Search each line below for the word "KeyError" and list those that contain it.

******

(** C10.  When quick replies are requested and the detected intent has no
    template set (answer, suggestion or general), [_get_quick_replies]
    contributes nothing, whereas the fallback tier and [get_quick_replies]
    read the acknowledge set for the same intent; so with a backend that
    produced at least one candidate the response holds no quick reply. *)
Theorem quick_replies_empty_without_template_set (self : SmartReplyService)
    (m : Model) (t_start t_end : float) (request : ReplyRequest)
    (last : Message) :
  initialized self = true ->
  model self = Some m ->
  Py.last_item (messages (context request)) = Ok last ->
  In (_detect_intent (content last)) [ANSWER; SUGGESTION; GENERAL] ->
  include_quick_replies request = true ->
  let detected := _detect_intent (content last) in
  _get_quick_replies detected (tone request) = Ok []
  /\ (exists fb,
        _generate_fallback_replies (content last) detected (tone request) 1
        = Ok fb /\ fb <> [])
  /\ (exists q,
        get_quick_replies {| last_message := content last;
                             quick_sender_name := None |} = Ok q
        /\ Ok (replies q) = template_set ACKNOWLEDGE)
  /\ (_generate_ml_replies m
        (_build_context_string (messages (context request)))
        (num_suggestions request) (max_length request) (tone request) <> [] ->
      exists resp,
        generate_replies self t_start t_end request = Ok resp
        /\ Forall (fun s => is_quick_reply s = false) (suggestions resp)).
Proof.
  intros Hinit Hmodel Hlast Hmiss Hquick detected.
  assert (Hset : template_set detected = Raise KeyError)
    by now apply template_set_missing.
  repeat split.
  - rewrite get_quick_replies_eq, Hset. reflexivity.
  - eexists. split; [apply generate_fallback_replies_eq |].
    unfold templates_or_acknowledge. rewrite Hset. cbn. discriminate.
  - unfold get_quick_replies. cbn [last_message].
    fold detected.
    change (Py.dict_item ReplyIntent_eqb quick_reply_templates ACKNOWLEDGE)
      with (template_set ACKNOWLEDGE).
    destruct (template_set ACKNOWLEDGE) as [a |] eqn:Ha; [| discriminate].
    cbn [bind]. rewrite dict_get_template_set, Hset.
    eexists. split; [reflexivity |]. cbn [replies].
    cbn in Ha. inversion Ha; subst. reflexivity.
  - intros Hml. eexists. split; [apply (generate_replies_eq _ _ _ _ last Hlast) |].
    cbn [suggestions new_ReplyResponse].
    apply slice_to_Forall, sorted_by_confidence_Forall.
    unfold collected. rewrite Hinit, Hmodel, Hquick.
    fold detected. rewrite Hset. cbn [Py.slice_to template_suggestions].
    replace (Py.slice_to [] 2) with (@nil string) by reflexivity.
    cbn [template_suggestions]. rewrite app_nil_r.
    assert (F := generate_ml_replies_not_quick m
                   (_build_context_string (messages (context request)))
                   (num_suggestions request) (max_length request) (tone request)).
    destruct (_generate_ml_replies m _ _ _ _) as [| s l]; [congruence |].
    exact F.
Qed.

Lemma quick_replies_empty_without_template_set_witness :
  _get_quick_replies GENERAL CASUAL = Ok []
  /\ (exists resp,
        generate_replies ready_service 0 1 (ok_request CASUAL 3 true) = Ok resp
        /\ suggestions resp <> []
        /\ Forall (fun s => is_quick_reply s = false) (suggestions resp)).
Proof.
  destruct (quick_replies_empty_without_template_set ready_service echo_model
              0 1 (ok_request CASUAL 3 true) (message_from "u2" "ok")
              eq_refl eq_refl eq_refl (or_intror (or_intror (or_introl eq_refl)))
              eq_refl)
    as [Hq [_ [_ Hresp]]].
  split; [exact Hq |].
  destruct Hresp as [resp [Hresp Hall]].
  - vm_compute. discriminate.
  - exists resp. split; [exact Hresp |]. split; [| exact Hall].
    vm_compute in Hresp. inversion Hresp. discriminate.
Defined.

(* ------------------------------------------------------------------ *)
(** ** Properties of the intent classifier *)

Lemma first_match_spec (patterns : list (ReplyIntent * Re.regex))
    (text_lower : string) :
  (exists before i p after,
      patterns = before ++ (i, p) :: after
      /\ Forall (no_match text_lower) before
      /\ Re.search true p text_lower = true
      /\ first_match patterns text_lower = i)
  \/ (Forall (no_match text_lower) patterns
      /\ first_match patterns text_lower = GENERAL).
Proof.
  induction patterns as [| [i p] rest IH]; simpl.
  - right. split; [constructor | reflexivity].
  - destruct (Re.search true p text_lower) eqn:E.
    + left. exists [], i, p, rest. repeat split; auto.
    + destruct IH as [[before [j [q [after [Hsplit [Hno [Hq Hres]]]]]]] | [Hno Hres]].
      * left. exists ((i, p) :: before), j, q, after.
        split; [simpl; now rewrite Hsplit |].
        split; [constructor; [exact E | exact Hno] |].
        split; assumption.
      * right. split; [| exact Hres].
        constructor; [exact E | exact Hno].
Qed.

(** The classifier only ever answers with one of the four rule intents or
    with the default. *)
Lemma detect_intent_range (text : string) :
  In (_detect_intent text) [GREETING; FAREWELL; THANKS; QUESTION; GENERAL].
Proof.
  unfold _detect_intent, intent_patterns, first_match.
  repeat match goal with
         | |- context [if ?b then _ else _] => destruct b
         end; simpl; tauto.
Qed.

(** C2.  The rules are tried in the order greeting, farewell, thanks,
    question against the lower-cased text; the classifier returns the
    intent of the first rule whose pattern is found in it and [general]
    when none is, as on the empty string.  "Hi, thanks!" is a greeting
    although the thanks rule matches it too. *)
Theorem detect_intent_first_matching_rule (text : string) :
  map fst intent_patterns = [GREETING; FAREWELL; THANKS; QUESTION]
  /\ ((exists before i p after,
          intent_patterns = before ++ (i, p) :: after
          /\ Forall (no_match (Py.lower text)) before
          /\ Re.search true p (Py.lower text) = true
          /\ _detect_intent text = i)
      \/ (Forall (no_match (Py.lower text)) intent_patterns
          /\ _detect_intent text = GENERAL))
  /\ _detect_intent "" = GENERAL
  /\ Re.search true thanks_pattern (Py.lower "Hi, thanks!") = true
  /\ _detect_intent "Hi, thanks!" = GREETING.
Proof.
  split; [reflexivity |].
  split; [apply first_match_spec |].
  repeat split; vm_compute; reflexivity.
Qed.

(* ------------------------------------------------------------------ *)
(** ** Properties of the tone adapter *)

Lemma contains_cons_false (old : string) (c : ascii) (s : string) :
  Py.contains old (String c s) = false ->
  Py.startswith old (String c s) = false /\ Py.contains old s = false.
Proof.
  simpl. intros H. apply orb_false_iff in H. exact H.
Qed.

(** Replacing a phrase that does not occur changes nothing. *)
Lemma replace_absent (old new : string) :
  old <> EmptyString ->
  forall s, Py.contains old s = false -> Py.replace s old new = s.
Proof.
  intros Hold. unfold Py.replace.
  induction s as [| c s IH]; intros H.
  - destruct old; [congruence | reflexivity].
  - apply contains_cons_false in H. destruct H as [Hstart Hrest].
    cbn [Py.replace_from].
    destruct old as [| a old']; [congruence |].
    rewrite Hstart. f_equal. now apply IH.
Qed.

Lemma apply_replacements_absent (text : string) :
  forall replacements,
    Forall (fun r => fst r <> EmptyString) replacements ->
    forallb (fun r => negb (Py.contains (fst r) text)) replacements = true ->
    apply_replacements replacements text = text.
Proof.
  induction replacements as [| [old new] rest IH]; intros Hne H; simpl.
  - reflexivity.
  - simpl in H. apply andb_true_iff in H. destruct H as [Hold Hrest].
    inversion Hne; subst.
    rewrite replace_absent; auto.
    now apply negb_true_iff in Hold.
Qed.

Lemma formal_replacements_nonempty :
  Forall (fun r : string * string => fst r <> EmptyString) formal_replacements.
Proof. repeat constructor; discriminate. Qed.

(** C9.  On a text that contains none of the casual trigger phrases of the
    formal table, adapting to the formal tone twice gives what adapting
    once gives. *)
Theorem adjust_formal_idempotent (x : string) :
  no_casual_trigger x = true ->
  _adjust_for_tone (_adjust_for_tone x FORMAL) FORMAL = _adjust_for_tone x FORMAL.
Proof.
  intros H. cbn [_adjust_for_tone].
  rewrite (apply_replacements_absent x formal_replacements
             formal_replacements_nonempty H).
  apply (apply_replacements_absent x formal_replacements
           formal_replacements_nonempty H).
Qed.

Lemma adjust_formal_idempotent_witness :
  _adjust_for_tone (_adjust_for_tone "Noted, thank you" FORMAL) FORMAL
  = _adjust_for_tone "Noted, thank you" FORMAL.
Proof.
  apply (adjust_formal_idempotent "Noted, thank you"). reflexivity.
Defined.

(** On the canned replies themselves a second formal pass changes nothing
    either, triggers or not. *)
Lemma adjust_formal_idempotent_on_templates :
  forallb
    (fun t =>
       String.eqb (_adjust_for_tone (_adjust_for_tone t FORMAL) FORMAL)
                  (_adjust_for_tone t FORMAL))
    (flat_map snd quick_reply_templates) = true.
Proof. vm_compute. reflexivity. Qed.

(* ------------------------------------------------------------------ *)
(** ** Properties of the fallback tier *)

(** The fallback list is already in descending order and no longer than
    the requested count, so ranking and truncation leave it as it is. *)
Lemma fallback_ranked (detected : ReplyIntent) (t : ReplyTone) (n : Z) :
  (1 <= n <= 5)%Z ->
  let fb := template_suggestions 0.6 detected t 0
              (Py.slice_to (templates_or_acknowledge detected) n) in
  Py.slice_to (sorted_by_confidence fb) n = fb
  /\ fb <> []
  /\ descending fb = true.
Proof.
  intros Hn.
  assert (Hcases : (n = 1 \/ n = 2 \/ n = 3 \/ n = 4 \/ n = 5)%Z) by lia.
  destruct Hcases as [-> | [-> | [-> | [-> | ->]]]];
    destruct detected, t; vm_compute;
    (split; [reflexivity | split; [discriminate | reflexivity]]).
Qed.

Lemma template_suggestions_text (base : float) (intent : ReplyIntent)
    (tone : ReplyTone) :
  forall templates i,
    map text (template_suggestions base intent tone i templates)
    = map (fun template => _adjust_for_tone template tone) templates.
Proof.
  induction templates as [| x l IH]; intros i; simpl.
  - reflexivity.
  - now rewrite IH.
Qed.

Lemma collected_without_backend (self : SmartReplyService)
    (request : ReplyRequest) (last : Message) :
  backend_available self = false ->
  include_quick_replies request = false ->
  collected self request last
  = template_suggestions 0.6 (_detect_intent (content last)) (tone request) 0
      (Py.slice_to (templates_or_acknowledge (_detect_intent (content last)))
         (num_suggestions request)).
Proof.
  unfold backend_available, collected. intros Hb Hq. rewrite Hq.
  destruct (initialized self), (model self); simpl in Hb;
    try discriminate; reflexivity.
Qed.

Lemma collected_general_without_backend (self : SmartReplyService)
    (request : ReplyRequest) (last : Message) :
  backend_available self = false ->
  In (_detect_intent (content last)) [ANSWER; SUGGESTION; GENERAL] ->
  collected self request last
  = template_suggestions 0.6 (_detect_intent (content last)) (tone request) 0
      (Py.slice_to (templates_or_acknowledge (_detect_intent (content last)))
         (num_suggestions request)).
Proof.
  unfold backend_available, collected. intros Hb Hmiss.
  apply template_set_missing in Hmiss. rewrite Hmiss.
  replace (Py.slice_to [] 2) with (@nil string) by reflexivity.
  destruct (initialized self), (model self), (include_quick_replies request);
    simpl in Hb; try discriminate; reflexivity.
Qed.

(** C3.  With the backend unavailable and quick replies not requested,
    every request that satisfies the schema gets a non-empty list of
    suggestions in descending order of confidence: the fallback suggestions
    built, in order, from the first [num_suggestions] templates of the
    detected intent's set, or of the acknowledge set when it has none. *)
Theorem fallback_when_backend_unavailable (self : SmartReplyService)
    (t_start t_end : float) (request : ReplyRequest) :
  valid_ReplyRequest request ->
  backend_available self = false ->
  include_quick_replies request = false ->
  exists resp last src,
    Py.last_item (messages (context request)) = Ok last
    /\ generate_replies self t_start t_end request = Ok resp
    /\ suggestions resp <> []
    /\ descending (suggestions resp) = true
    /\ (template_set (_detect_intent (content last)) = Ok src
        \/ (template_set (_detect_intent (content last)) = Raise KeyError
            /\ template_set ACKNOWLEDGE = Ok src))
    /\ suggestions resp
       = template_suggestions 0.6 (_detect_intent (content last))
           (tone request) 0 (Py.slice_to src (num_suggestions request))
    /\ map text (suggestions resp)
       = map (fun template => _adjust_for_tone template (tone request))
           (Py.slice_to src (num_suggestions request)).
Proof.
  intros Hv Hb Hq.
  destruct (valid_request_last request Hv) as [last Hlast].
  assert (Hn : (1 <= num_suggestions request <= 5)%Z) by (destruct Hv; tauto).
  destruct (fallback_ranked (_detect_intent (content last)) (tone request)
              (num_suggestions request) Hn) as [Hsort [Hne Hdesc]].
  eexists. exists last, (templates_or_acknowledge (_detect_intent (content last))).
  split; [exact Hlast |].
  split; [apply (generate_replies_eq _ _ _ _ last Hlast) |].
  cbn [suggestions new_ReplyResponse].
  rewrite collected_without_backend by assumption.
  rewrite Hsort.
  split; [exact Hne |]. split; [exact Hdesc |].
  split.
  - unfold templates_or_acknowledge.
    destruct (template_set (_detect_intent (content last))) as [l | e] eqn:E.
    + now left.
    + right. split.
      * destruct (_detect_intent (content last)); cbn in E;
          try discriminate; now inversion E.
      * reflexivity.
  - split; [reflexivity |]. apply template_suggestions_text.
Qed.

******

• [Solution for this problem]
  assert (Hset : template_set detected = Raise KeyError)
        \/ (template_set (_detect_intent (content last)) = Raise KeyError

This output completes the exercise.